After the success of Shine (1996) which gave Geoffrey Rush his Best Actor Oscar, the door to the Big Time opened for director Scott Hicks. With Snow Falling on Cedars a top shelf property in the form of David PEN/Faulkner Award-winning novel of the same name, Hicks could realize his taste for the picturesque and somewhat sentimentalizing view of humankind. That he had names such as Ethan Hawke, Max von Sydow, Richard Jenkins and Sam Shepard on his cast list was the icing on the cake.

Set on the fictional island of San Piedro in America’s Pacific Northwest in 1950 when anti-Japanese sentiment was still running high, the film tells the story of the trial of a Japanese-American, Kabuo Miyamoto, accused of killing an Anglo-American fisherman. Covering the case is the editor of the town's one-man newspaper, Ishmael Chambers (Ethan Hawke), a World War II veteran who lost an arm fighting the Japanese. Ishmael struggles to respond to the situation. Not only has his deceased  father (Sam Shepard) imbued him with a commitment to social justice and the obligations of investigative journalism but his situation is complicated by the fact that Kabuo's now-wife, Hatsue, was his first love and the embers still smoulder.
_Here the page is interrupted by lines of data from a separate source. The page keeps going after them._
(* src: src/crates/protocol/src/validation.rs:345-391 evidence_valid *)
Definition evidence_valid (e : TaskEvent) : bool :=
  match te_kind e with
  | TaskEventKind_TerminalCompleted => is_none (te_error e)
  | TaskEventKind_TerminalFailed => error_source_is [ErrorSource_TurnComplete] (te_error e)
  | TaskEventKind_TerminalAborted => error_source_is [ErrorSource_TurnAborted] (te_error e)
  | TaskEventKind_TerminalTerminated | TaskEventKind_ProcessExit =>
    error_source_is [ErrorSource_ProcessExit] (te_error e)
  | TaskEventKind_TerminalLost => error_source_is [ErrorSource_CaptureGap] (te_error e)
  | TaskEventKind_AttemptFailed =>
    error_source_is
      [ErrorSource_ResponseFailed; ErrorSource_SseError; ErrorSource_HttpStatus] (te_error e)
  | TaskEventKind_AttemptIncomplete =>
    error_source_is [ErrorSource_ResponseIncomplete] (te_error e)
  | TaskEventKind_AttemptCancelled =>
    error_source_is [ErrorSource_ResponseCancelled] (te_error e)
  | TaskEventKind_AttemptLost => error_source_is [ErrorSource_CaptureGap] (te_error e)
  | TaskEventKind_UnsupportedBuild =>
    error_source_is [ErrorSource_UnsupportedCodexBuild] (te_error e)
  | TaskEventKind_TaskObserved | TaskEventKind_AttemptStarted
  | TaskEventKind_AttemptCompleted | TaskEventKind_AwaitingTool
  | TaskEventKind_Retrying | TaskEventKind_CaptureGap => true
  end.

(* src: src/crates/protocol/src/validation.rs:344-399 validate_event_evidence *)
Definition validate_event_evidence (e : TaskEvent) : V :=
  guard_or (evidence_valid e)
    (mkVE "error" "structured evidence does not match the event kind").

(* src: src/crates/protocol/src/validation.rs:267-290 TaskEvent::validate *)
Definition TaskEvent_validate (e : TaskEvent) : V :=
  _ ← validate_uuid_v7 "event_id" (te_event_id e);
  _ ← validate_text "task_ref" (te_task_ref e) MAX_ID_BYTES;
  _ ← guard_or (negb (te_sequence e =? 0)) (mkVE "sequence" "must be greater than zero");
  _ ← on_some (te_error e) (fun err =>
        _ ← map_err (under "error") (validate err);
        guard_or (bool_decide (er_task_ref err = te_task_ref e))
          (mkVE "error.task_ref" "must match event task_ref"));
  _ ← validate_event_projection e;
  validate_event_evidence e.
#[export] Instance TaskEvent_Validate : Validate TaskEvent := TaskEvent_validate.

(* src: src/crates/protocol/src/validation.rs:401-414 CaptureGapRecord::validate *)
Definition CaptureGapRecord_validate (g : CaptureGapRecord) : V :=
  _ ← validate_uuid_v7 "gap_id" (gr_gap_id g);
  _ ← validate_text "flow_id" (gr_flow_id g) MAX_ID_BYTES;
  _ ← validate_text "reason" (gr_reason g) MAX_ERROR_MESSAGE_BYTES;
  guard_or (gr_start_seq g <=? gr_end_seq g)
    (mkVE "end_seq" "must not be smaller than start_seq").
#[export] Instance CaptureGapRecord_Validate : Validate CaptureGapRecord :=
  CaptureGapRecord_validate.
Guterson's novel is evidently a well-crafted literary text that explores in general the tragic effects of racism and specifically the little-known fact of the internment camps for Japanese-Americans during the war (ironically, native-born Kabuo was decorated during the war fighting the Japanese). Hicks who adapted the novel with Ron Bass, has done a fine job of transferring the inter-woven threads of the story to the screen well-aided by Robert Richardson's Oscar-nominated cinematography, Jeannine Oppewall’s production design, Hank Corwin’s editing and music by James Newton Howard that all combine into a richly multi-layered story. 

Achieving the oft-hard to realize balance between the particulars of the actual story and the larger historical back-drop against which they play out Snow Falling on Cedars is a quality production and Hick's best film to date.